Внецерковные половые союзы встречались и в среде простолюдинов. По словам Алена Лильского, грех сладострастия (как, очевидно, и вытекающие из него «внебрачные» связи) простительнее богатому и знатному, чем простолюдину и бедняку. Ведь богатые и знатные куда чаще, чем бедняки, измученные и обессиленные тяжким трудом, впадают в искушение. Поэтому, полагает Ален, поддавшийся похоти бедняк должен наказываться строже, чем богач (подобно тому как живущий в достатке богач должен строже караться за кражу, чем неимущий). Это косвенное свидетельство внебрачных отношений среди простолюдинов находит прямые подтверждения как в нарративном, так и в актовом материале. Так мы узнаем о беременных крестьянках, не имеющих «законных» супругов, и о «назначении» им таковых сеньором. В грамотах упоминаются крестьянские дети, рожденные от «законных» (legitimi) или же от «тайных» (furtivi) брачных союзов.

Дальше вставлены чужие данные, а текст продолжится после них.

Definition is_digit (c : ascii) : bool := between 48 57 c.
Definition is_upper (c : ascii) : bool := between 65 90 c.
Definition is_lower (c : ascii) : bool := between 97 122 c.

(** [\w] = [A-Za-z0-9_]. *)
Definition is_word (c : ascii) : bool :=
  is_upper c || is_lower c || is_digit c || (code c =? 95)%N.

(** The double quote, U+0022. *)
Definition dquote : ascii := "034"%char.

Definition any (_ : ascii) : bool := true.
Definition exactly (a c : ascii) : bool := Ascii.eqb a c.
Definition none_of (l : list ascii) (c : ascii) : bool :=
  negb (existsb (Ascii.eqb c) l).
Definition one_of (l : list ascii) (c : ascii) : bool :=
  existsb (Ascii.eqb c) l.

Definition lower (c : ascii) : ascii :=
  if is_upper c then ascii_of_N (code c + 32) else c.

(** Comparison of a pattern character with an input code unit; with the
    [i] flag both are canonicalized first. *)
Definition eq (icase : bool) (a c : ascii) : bool :=
  if icase then Ascii.eqb (lower a) (lower c) else Ascii.eqb a c.

End Chr.

(** ** String primitives of the JavaScript runtime *)

Module Str.

Fixpoint take (n : nat) (s : string) : string :=
  match n, s with
  | S n', String c s' => String c (take n' s')
  | _, _ => ""
  end.

Fixpoint drop (n : nat) (s : string) : string :=
  match n, s with
  | S n', String _ s' => drop n' s'
  | _, _ => s
  end.

Definition slice (from to : nat) (s : string) : string :=
  take (to - from) (drop from s).

Fixpoint last (s : string) : option ascii :=
  match s with
  | "" => None
  | String c "" => Some c
  | String _ s' => last s'
  end.

Definition snoc (s : string) (c : ascii) : string := s +:+ String c "".

Definition startsWith (s p : string) : bool := String.prefix p s.

Fixpoint endsWith (s suf : string) : bool :=
  String.eqb s suf ||
  match s with
  | "" => false
  | String _ s' => endsWith s' suf
  end.

(** [s.includes(p)] *)
Fixpoint includes (s p : string) : bool :=
  String.prefix p s ||
  match s with
  | "" => false
  | String _ s' => includes s' p
  end.

Fixpoint trimStart (s : string) : string :=
  match s with
  | String c s' => if Chr.is_space c then trimStart s' else s
  | "" => ""
  end.

Fixpoint trimEnd (s : string) : string :=
  match s with
  | String c s' =>
      match trimEnd s' with
      | "" => if Chr.is_space c then "" else String c ""
      | t => String c t
      end
  | "" => ""
  end.

Definition trim (s : string) : string := trimEnd (trimStart s).

(** [s.split(sep)] for a one-character separator. *)
Fixpoint split (sep : ascii) (s : string) : list string :=
  match s with
  | "" => [""]
  | String c s' =>
      if Ascii.eqb c sep then "" :: split sep s'
      else match split sep s' with
           | [] => [String c ""]
           | w :: ws => String c w :: ws
           end
  end.

Definition join (sep : string) (l : list string) : string := String.concat sep l.

(** [s.indexOf(p)] *)
Fixpoint indexOf (p s : string) : option nat :=
  if String.prefix p s then Some 0
  else match s with
       | "" => None
       | String _ s' => S <$> indexOf p s'
       end.

Definition is_empty (s : string) : bool :=
  match s with "" => true | _ => false end.

End Str.

(** ** Regular expressions

    The constructs used by the patterns of the source.  A quantifier applies
    to a character class, except for the optional group [(?:r)?]. *)

Inductive regex : Type :=
| RChar (c : ascii)
| RClass (p : ascii → bool)
| RSeq (r1 r2 : regex)
| RAlt (r1 r2 : regex)
| RStar (greedy : bool) (p : ascii → bool)
| ROpt (r : regex)
| RGroup (i : nat) (r : regex)
| REnd
| RBegin
| RWordB.

Module Re.

(** Capture [i] as offsets from the start of the match. *)
Definition captures := list (nat * (nat * nat)).

Fixpoint cap_lookup (i : nat) (cs : captures) : option (nat * nat) :=
  match cs with
  | [] => None
  | (j, span) :: cs' => if Nat.eqb i j then Some span else cap_lookup i cs'
  end.

(** Matcher state: characters consumed since the start of the match, the
    code unit before the current position, the remaining input and the
    captures so far. *)
Definition cont := nat → option ascii → string → captures → option (nat * captures).

Fixpoint star_greedy (p : ascii → bool) (k : cont)
    (n : nat) (prev : option ascii) (s : string) (cs : captures) : option (nat * captures) :=
  match s with
  | String a s' =>
      if p a then
        match star_greedy p k (S n) (Some a) s' cs with
        | Some x => Some x
        | None => k n prev s cs
        end
      else k n prev s cs
  | "" => k n prev s cs
  end.

Fixpoint star_lazy (p : ascii → bool) (k : cont)
    (n : nat) (prev : option ascii) (s : string) (cs : captures) : option (nat * captures) :=
  match k n prev s cs with
  | Some x => Some x
  | None =>
      match s with
      | String a s' => if p a then star_lazy p k (S n) (Some a) s' cs else None
      | "" => None
      end
  end.

Definition word_at (o : option ascii) : bool :=
  match o with Some c => Chr.is_word c | None => false end.

Definition head (s : string) : option ascii :=
  match s with String c _ => Some c | "" => None end.

Fixpoint run (icase : bool) (r : regex) (k : cont)
    (n : nat) (prev : option ascii) (s : string) (cs : captures) : option (nat * captures) :=
  match r with
  | RChar c =>
      match s with
      | String a s' => if Chr.eq icase c a then k (S n) (Some a) s' cs else None
      | "" => None
      end
  | RClass p =>
      match s with
      | String a s' => if p a then k (S n) (Some a) s' cs else None
      | "" => None
      end
  | RSeq r1 r2 => run icase r1 (run icase r2 k) n prev s cs
  | RAlt r1 r2 =>
      match run icase r1 k n prev s cs with
      | Some x => Some x
      | None => run icase r2 k n prev s cs
      end
  | RStar true p => star_greedy p k n prev s cs
  | RStar false p => star_lazy p k n prev s cs
  | ROpt r1 =>
      match run icase r1 k n prev s cs with
      | Some x => Some x
      | None => k n prev s cs
      end
  | RGroup i r1 =>
      run icase r1 (λ n' prev' s' cs', k n' prev' s' ((i, (n, n')) :: cs')) n prev s cs
  | REnd => match s with "" => k n prev s cs | _ => None end
  | RBegin => match prev with None => k n prev s cs | _ => None end
  | RWordB => if xorb (word_at prev) (word_at (head s)) then k n prev s cs else None
  end.

Definition accept : cont := λ n _ _ cs, Some (n, cs).

(** One match attempt at the current position. *)
Definition here (icase : bool) (r : regex) (prev : option ascii) (s : string)
    : option (nat * captures) :=
  run icase r accept 0 prev s [].

(** A successful match, as the runtime reports it. *)
Record result : Type := Result {
  before : string;        (* text to the left of the match *)
  text : string;          (* the matched text, [m[0]] *)
  after : string;         (* text to the right of the match *)
  caps : captures
}.

Definition group (m : result) (i : nat) : option string :=
  match cap_lookup i m.(caps) with
  | Some (a, b) => Some (Str.slice a b m.(text))
  | None => None
  end.

Definition mk (pre s : string) (hit : nat * captures) : result :=
  Result pre (Str.take hit.1 s) (Str.drop hit.1 s) hit.2.

(** [re.exec(s)] without the [g] flag: the leftmost match. *)
Fixpoint search (icase : bool) (r : regex) (pre s : string) : option result :=
  match here icase r (Str.last pre) s with
  | Some hit => Some (mk pre s hit)
  | None =>
      match s with
      | String a s' => search icase r (Str.snoc pre a) s'
      | "" => None
      end
  end.

Definition exec (icase : bool) (r : regex) (s : string) : option result :=
  search icase r "" s.

Definition test (icase : bool) (r : regex) (s : string) : bool :=
  match exec icase r s with Some _ => true | None => false end.

(** A [g] regex cuts its input into matches and the code units between
    them.  After a match of [n] code units the scan resumes behind it
    ([skip] counts the units still to pass); after an empty match it
    resumes one unit further on. *)
Inductive piece : Type :=
| Unit (c : ascii)
| Hit (m : result).

Fixpoint scan (icase : bool) (r : regex) (skip : nat) (pre s : string) : list piece :=
  match skip with
  | S j =>
      match s with
      | String a s' => scan icase r j (Str.snoc pre a) s'
      | "" => []
      end
  | 0 =>
      match here icase r (Str.last pre) s with
      | Some hit =>
          Hit (mk pre s hit) ::
          match s with
          | String a s' =>
              match hit.1 with
              | 0 => Unit a :: scan icase r 0 (Str.snoc pre a) s'
              | S j => scan icase r j (Str.snoc pre a) s'
              end
          | "" => []
          end
      | None =>
          match s with
          | String a s' => Unit a :: scan icase r 0 (Str.snoc pre a) s'
          | "" => []
          end
      end
  end.

Definition pieces (icase : bool) (r : regex) (s : string) : list piece :=
  scan icase r 0 "" s.

(** The successive results of [re.exec(s)] with the [g] flag, and
    [s.match(re)] with it. *)
Definition matchAll (icase : bool) (r : regex) (s : string) : list result :=
  omap (λ p, match p with Hit m => Some m | Unit _ => None end) (pieces icase r s).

Еще выразительнее собственно крестьянские свидетельства. Как известно, жители пиренейской деревни Монтайю, обвиненные в конце XIII в. в катарской ереси, на протяжении многих лет давали показания местному епископу. Их матримониальное поведение само по себе не грозило им обвинением в ереси: катары, как известно, вовсе отрицали брак, и потому факт супружества скорее снимал с крестьян подозрения в ереси, чем навлекал их. Естественно, что откровенные рассказы жителей Монтайю о выборе брачной партии, о деталях жизни в браке, как и о случаях внебрачного сожительства, меньше всего можно заподозрить в искажениях с целью снять обвинение в ереси. Тем показательнее довольно многочисленные упоминания о более или менее длительных неофициальных супружеских союзах крестьян. Особенно характерны они для пастухов, составлявших представительную группу среди населения этой деревни, занятой отгонным животноводством. Не владея постоянным домохозяйством, пастухи почти все имели сожительниц, сопровождавших их на горные пастбища. Среди крестьянских девушек также не все выходили замуж. Некоторые из них, особенно из более бедных семей, поступали в услужение в богатые дома, где довольно быстро становились конкубинами главы семьи или других взрослых мужчин. Что касается местного катарского кюре, то, несмотря на претензию принадлежать к числу так называемых совершенных катаров (parfaits), он фактически завел целый гарем наложниц. Самое, однако, интересное в этих неофициальных браках в Монтайю заключается в том, что бывшие конкубины, как правило, позднее вступали в церковный брак, причем не было случая, чтобы официальному замужеству препятствовал конкубинский статус женщины или же прижитые ею в конкубинате дети: внецерковное супружество явным образом не ущемляло престижа женщины.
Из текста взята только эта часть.